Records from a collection
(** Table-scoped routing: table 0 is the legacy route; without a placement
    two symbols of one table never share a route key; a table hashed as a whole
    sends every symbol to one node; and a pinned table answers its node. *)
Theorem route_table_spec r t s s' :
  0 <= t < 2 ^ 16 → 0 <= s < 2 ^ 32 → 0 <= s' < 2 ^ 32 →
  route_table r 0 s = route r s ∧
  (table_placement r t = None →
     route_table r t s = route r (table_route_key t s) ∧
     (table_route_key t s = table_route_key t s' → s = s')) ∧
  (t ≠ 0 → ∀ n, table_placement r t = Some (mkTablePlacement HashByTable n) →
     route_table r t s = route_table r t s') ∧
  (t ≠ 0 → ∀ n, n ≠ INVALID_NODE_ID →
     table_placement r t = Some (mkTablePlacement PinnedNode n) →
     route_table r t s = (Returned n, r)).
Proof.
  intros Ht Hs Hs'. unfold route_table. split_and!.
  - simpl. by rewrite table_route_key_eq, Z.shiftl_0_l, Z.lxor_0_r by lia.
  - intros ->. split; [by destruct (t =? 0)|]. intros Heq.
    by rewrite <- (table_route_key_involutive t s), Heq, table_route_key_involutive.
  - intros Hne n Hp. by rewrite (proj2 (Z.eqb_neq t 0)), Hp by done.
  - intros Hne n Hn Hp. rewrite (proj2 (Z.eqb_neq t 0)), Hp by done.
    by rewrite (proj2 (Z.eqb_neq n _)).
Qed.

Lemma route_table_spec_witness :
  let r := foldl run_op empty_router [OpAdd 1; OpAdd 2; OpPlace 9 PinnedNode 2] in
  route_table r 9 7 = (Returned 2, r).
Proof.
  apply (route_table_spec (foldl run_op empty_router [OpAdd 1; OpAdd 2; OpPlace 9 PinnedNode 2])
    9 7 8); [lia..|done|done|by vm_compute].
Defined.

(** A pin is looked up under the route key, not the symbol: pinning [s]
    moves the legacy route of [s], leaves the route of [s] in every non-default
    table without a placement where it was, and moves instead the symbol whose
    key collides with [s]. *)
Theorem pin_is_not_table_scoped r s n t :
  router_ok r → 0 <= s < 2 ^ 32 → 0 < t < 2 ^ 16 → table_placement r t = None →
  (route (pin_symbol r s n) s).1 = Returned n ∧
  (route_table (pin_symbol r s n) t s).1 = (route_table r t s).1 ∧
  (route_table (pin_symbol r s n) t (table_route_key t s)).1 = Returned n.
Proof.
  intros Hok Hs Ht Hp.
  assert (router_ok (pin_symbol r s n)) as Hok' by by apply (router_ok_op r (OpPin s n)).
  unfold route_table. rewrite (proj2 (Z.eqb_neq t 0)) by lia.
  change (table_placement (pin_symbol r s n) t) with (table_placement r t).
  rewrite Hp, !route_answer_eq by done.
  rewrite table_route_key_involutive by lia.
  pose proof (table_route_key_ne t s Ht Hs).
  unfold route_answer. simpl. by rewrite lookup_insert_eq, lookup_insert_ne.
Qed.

ASSIGNMENT: Gather up, from the records above, each line where the word "Returned" appears.

ANSWER TO THE PROBLEM:
     route_table r t s = (Returned n, r)).
  route_table r 9 7 = (Returned 2, r).
  (route (pin_symbol r s n) s).1 = Returned n ∧
  (route_table (pin_symbol r s n) t (table_route_key t s)).1 = Returned n.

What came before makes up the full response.